Исправление n_ctx_seq в llama.cpp для DeepSeek-V3.2 | Настройка оффлоада | AiManual
AiManual Logo Ai / Manual.
16 Фев 2026 Гайд

Оптимизация DeepSeek-V3.2 на llama.cpp: как исправить n_ctx_seq < n_ctx_train и настроить оффлоад слоев

Полное руководство по исправлению ошибки n_ctx_seq < n_ctx_train и тонкой настройке оффлоада слоев GPU/CPU для DeepSeek-V3.2 в llama.cpp. Актуальные команды и п

Почему ваша DeepSeek-V3.2 работает вполсилы

Вы скачали свежую DeepSeek-V3.2, применили наш патч для конвертации, запустили модель в llama.cpp - и увидели это в логах:

llama_model_loader: n_ctx_train = 131072, n_ctx_seq = 4096
llama_model_loader: warning: model was trained with context size 131072, but you are using 4096

Модель тренировали на контексте в 131 тысячу токенов, а вы используете жалкие 4 тысячи. Это как купить Ferrari и ездить на ней 40 км/ч. Хуже того - вы не можете просто увеличить контекст через --ctx-size, потому что получите ошибку.

⚠️
На 16.02.2026 llama.cpp все еще требует ручной настройки для полного использования контекста DeepSeek-V3.2. Автоматической оптимизации нет - придется копаться в параметрах.

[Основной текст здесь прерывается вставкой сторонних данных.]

(** X12.  A record whose [position], [biome] or [setting] is present but is
    not an object makes the whole run fail: nothing is committed, and when
    the connection and the rollback work, [store_data] logs the error and
    returns [None]. *)
Theorem nested_non_object_aborts (py_int : string -> result Z)
    (engine : db_engine) (data : pydict) (st : state) (t obj : string)
    (d : pydict) (v : pyval) :
  In (t, obj) NESTED_OBJECTS ->
  In (PDict d) (payload_records data t) ->
  dict_get d obj = Some v ->
  is_dict v = false ->
  disk (snd (store_data py_int engine data st)) = disk st /\
  (connect_error engine = None -> rollback_error engine = None ->
   exists l e, store_data py_int engine data st =
               (Ok PNone, State (disk st) None (l ++ [error_record e]))).
Proof.
  intros Hobj Hin Hd Hv.
  destruct (records_in_plan py_int data t _ Hin) as (_ & _ & Hop).
  apply (store_data_fails py_int engine data st _ Hop).
  destruct (nested_non_dict_raises data t obj d v Hobj Hd Hv) as [e He].
  apply (op_of_row_raise engine _ _ e He).
Qed.

Lemma nested_non_object_aborts_witness :
  disk (snd (store_data decimal_int sound_engine
               [("campaign",
                 PList [PDict [("planetIndex", PInt 7); ("biome", PNone)]])]
               empty_store)) = ∅ /\
  exists l e,
    store_data decimal_int sound_engine
      [("campaign", PList [PDict [("planetIndex", PInt 7); ("biome", PNone)]])]
      empty_store =
    (Ok PNone, State ∅ None (l ++ [error_record e])).
Proof.
  destruct (nested_non_object_aborts decimal_int sound_engine
              [("campaign",
                PList [PDict [("planetIndex", PInt 7); ("biome", PNone)]])]
              empty_store "war_campaign" "biome"
              [("planetIndex", PInt 7); ("biome", PNone)] PNone)
    as [Hd Hr].
  - cbn. tauto.
  - left. reflexivity.
  - reflexivity.
  - reflexivity.
  - split; [exact Hd|]. apply Hr; reflexivity.
Defined.

(** X13.  An entry of the planets directory whose key [int] refuses, or
    whose value is not an object, makes the whole run fail: nothing is
    committed, and when the connection and the rollback work, [store_data]
    logs the error and returns [None]. *)
Theorem planets_entry_aborts (py_int : string -> result Z)
    (engine : db_engine) (data : pydict) (st : state) (key : string)
    (planet : pyval) :
  In (key, planet) (payload_planets data) ->
  (exists e, py_int key = Raise e) \/ is_dict planet = false ->
  disk (snd (store_data py_int engine data st)) = disk st /\
  (connect_error engine = None -> rollback_error engine = None ->
   exists l e, store_data py_int engine data st =
               (Ok PNone, State (disk st) None (l ++ [error_record e]))).
Proof.
  intros Hin Hbad.
  destruct (planets_entry_raises py_int key planet Hbad) as [e He].
  apply (store_data_fails py_int engine data st _
           (planets_in_plan py_int data _ Hin)).
  apply (op_of_row_raise engine _ _ e He).
Qed.

Lemma planets_entry_aborts_witness :
  disk (snd (store_data decimal_int sound_engine
               [("planets", PDict [("one", PDict [("name", PStr "Super Earth")])])]
               empty_store)) = ∅ /\
  exists l e,
    store_data decimal_int sound_engine
      [("planets", PDict [("one", PDict [("name", PStr "Super Earth")])])]
      empty_store =
    (Ok PNone, State ∅ None (l ++ [error_record e])).
Proof.
  destruct (planets_entry_aborts decimal_int sound_engine
              [("planets", PDict [("one", PDict [("name", PStr "Super Earth")])])]
              empty_store "one" (PDict [("name", PStr "Super Earth")]))
    as [Hd Hr].
  - left. reflexivity.
  - left. eexists. reflexivity.
  - split; [exact Hd|]. apply Hr; reflexivity.
Defined.

(** X14.  A resource that is present and truthy but not of the JSON type its
    write section expects (an object for status, info and planets, a list
    for news, campaign and major_orders) makes the whole run fail, whatever
    the other resources hold: nothing is committed, and when the connection
    and the rollback work, [store_data] logs the error and returns [None]. *)
Theorem wrong_shape_aborts (py_int : string -> result Z) (engine : db_engine)
    (data : pydict) (st : state) (key : string) (v : pyval) :
  In key (map fst RESOURCES) ->
  dict_get data key = Some v ->
  truthy v = true ->
  shape_ok key v = false ->
  disk (snd (store_data py_int engine data st)) = disk st /\
  (connect_error engine = None -> rollback_error engine = None ->
   exists l e, store_data py_int engine data st =
               (Ok PNone, State (disk st) None (l ++ [error_record e]))).
Proof.
  intros Hkey Hget Ht Hs.
  destruct (wrong_shape_in_plan py_int data key v Hkey Hget Ht Hs) as [e He].
  apply (store_data_fails py_int engine data st _ He). exact I.
Qed.

Lemma wrong_shape_aborts_witness :
  disk (snd (store_data decimal_int sound_engine
               [("campaign", PList [PDict [("planetIndex", PInt 7)]]);
                ("news", PDict [("error", PStr "rate limited")])]
               empty_store)) = ∅ /\
  exists l e,
    store_data decimal_int sound_engine
      [("campaign", PList [PDict [("planetIndex", PInt 7)]]);
       ("news", PDict [("error", PStr "rate limited")])]
      empty_store =
    (Ok PNone, State ∅ None (l ++ [error_record e])).
Proof.
  destruct (wrong_shape_aborts decimal_int sound_engine
              [("campaign", PList [PDict [("planetIndex", PInt 7)]]);
               ("news", PDict [("error", PStr "rate limited")])]
              empty_store "news" (PDict [("error", PStr "rate limited")]))
    as [Hd Hr].
  - cbn. tauto.
  - reflexivity.
  - reflexivity.
  - reflexivity.
  - split; [exact Hd|]. apply Hr; reflexivity.
Defined.

(** ** What a committed run has stored *)

(** X15.  After a call of [store_data] whose [try] body went through, every
    primary key that appears in the payload of a relation is stored in that
    relation. *)
Theorem payload_keys_stored (py_int : string -> result Z) (engine : db_engine)
    (data : pydict) (st st' : state) (t : string) (k : Z) :
  store_body py_int engine data (State (disk st) None (log st)) = (Ok (), st') ->
  k ∈ payload_keys py_int data t ->
  is_Some (cell (disk (snd (store_data py_int engine data st))) t k).
Proof.
  intros Hb Hk.
  destruct (store_body_returned py_int engine data st st' Hb) as (Hc & w & Hw & _).
  rewrite store_data_disk, Hc, Hw.
  destruct (transaction_cells py_int engine data _ _ Hw) as [Hcell _].
  destruct (transaction_ok py_int engine data _ _ Hw) as (w1 & _ & Ha & _).
  rewrite Hcell. apply slot_written.
  { intros s ps Hin. apply (apply_ops_stored engine _ _ _ s ps Ha Hin). }
  destruct (payload_keys_records py_int data t k Hk)
    as [(item & Hin & Hrec)|(-> & entry & Hin & Hrec)].
  - destruct (record_written py_int engine data t item k _ _ Ha Hin Hrec)
      as (ps & _ & Hkey & Hop).
    destruct (records_in_plan py_int data t item Hin) as (_ & Ht & _).
    pose proof (in_written_keys engine _ _ ps k Hop Hkey) as H.
    rewrite Ht in H. exact H.
  - destruct (planet_written py_int engine data entry k _ _ Ha Hin Hrec)
      as (ps & _ & Hkey & Hop).
    apply (in_written_keys engine _ insert_planets ps k Hop Hkey).
Qed.

Lemma payload_keys_stored_witness :
  is_Some (cell (disk (snd (store_data decimal_int sound_engine
                             campaign_and_order empty_store)))
                "war_major_orders" 11).
Proof.
  eapply (payload_keys_stored decimal_int sound_engine campaign_and_order
            empty_store).
  - vm_compute. reflexivity.
  - vm_compute. apply list_elem_of_In. cbn. tauto.
Defined.

(** X16.  In every relation but war_news the last tuple of a key wins:
    after a call of [store_data] whose [try] body went through, the row
    stored under a key that the engine reads in the payload holds what the
    columns keep of the parameters of the last tuple with that key, whether
    or not a row was stored under it before. *)
Theorem last_record_wins (py_int : string -> result Z) (engine : db_engine)
    (data : pydict) (st st' : state) (t : string)
    (r1 r2 : list (result (list param))) (ps : list param) (k : Z) :
  store_body py_int engine data (State (disk st) None (log st)) = (Ok (), st') ->
  t <> "war_news" ->
  payload_rows py_int data t = (r1 ++ Ok ps :: r2)%list ->
  insert_key engine (relation_insert t) ps = Some k ->
  k ∉ omap (row_key engine t) r2 ->
  exists new,
    store_values engine (column_types t) (tl ps) = Ok new /\
    cell (disk (snd (store_data py_int engine data st))) t k = Some new.
Proof.
  intros Hb Hnews Hrows Hk Hlast.
  destruct (store_body_returned py_int engine data st st' Hb) as (Hc & w & Hw & _).
  rewrite store_data_disk, Hc, Hw.
  apply (last_row_stored py_int engine data _ w t r1 r2 ps k Hw Hnews Hrows Hk Hlast).
Qed.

Что на самом деле означает n_ctx_seq < n_ctx_train

Это не баг, а особенность архитектуры. DeepSeek-V3.2 использует смешанную стратегию внимания - часть контекста обрабатывается через sparse attention, часть через обычное. При конвертации в llama.cpp (через наш патч) sparse attention игнорируется, но метаданные о полном контексте остаются.

1 Почему нельзя просто увеличить --ctx-size

Потому что llama.cpp распределяет память под кэш внимания на основе n_ctx_seq. Если вы установите --ctx-size 131072 без дополнительных параметров, система попытается выделить память под полный контекст - и скорее всего упадет с ошибкой OOM (Out of Memory).

Параметр Значение по умолчанию Что делает
n_ctx_train 131072 Контекст, на котором тренировали модель
n_ctx_seq 4096 Контекст, который использует llama.cpp после конвертации
--ctx-size 512 Размер контекста во время инференса

Исправляем n_ctx_seq: три способа

Есть три подхода, от простого к сложному. Начнем с того, что работает прямо сейчас.

2 Способ 1: Грубая сила (работает всегда)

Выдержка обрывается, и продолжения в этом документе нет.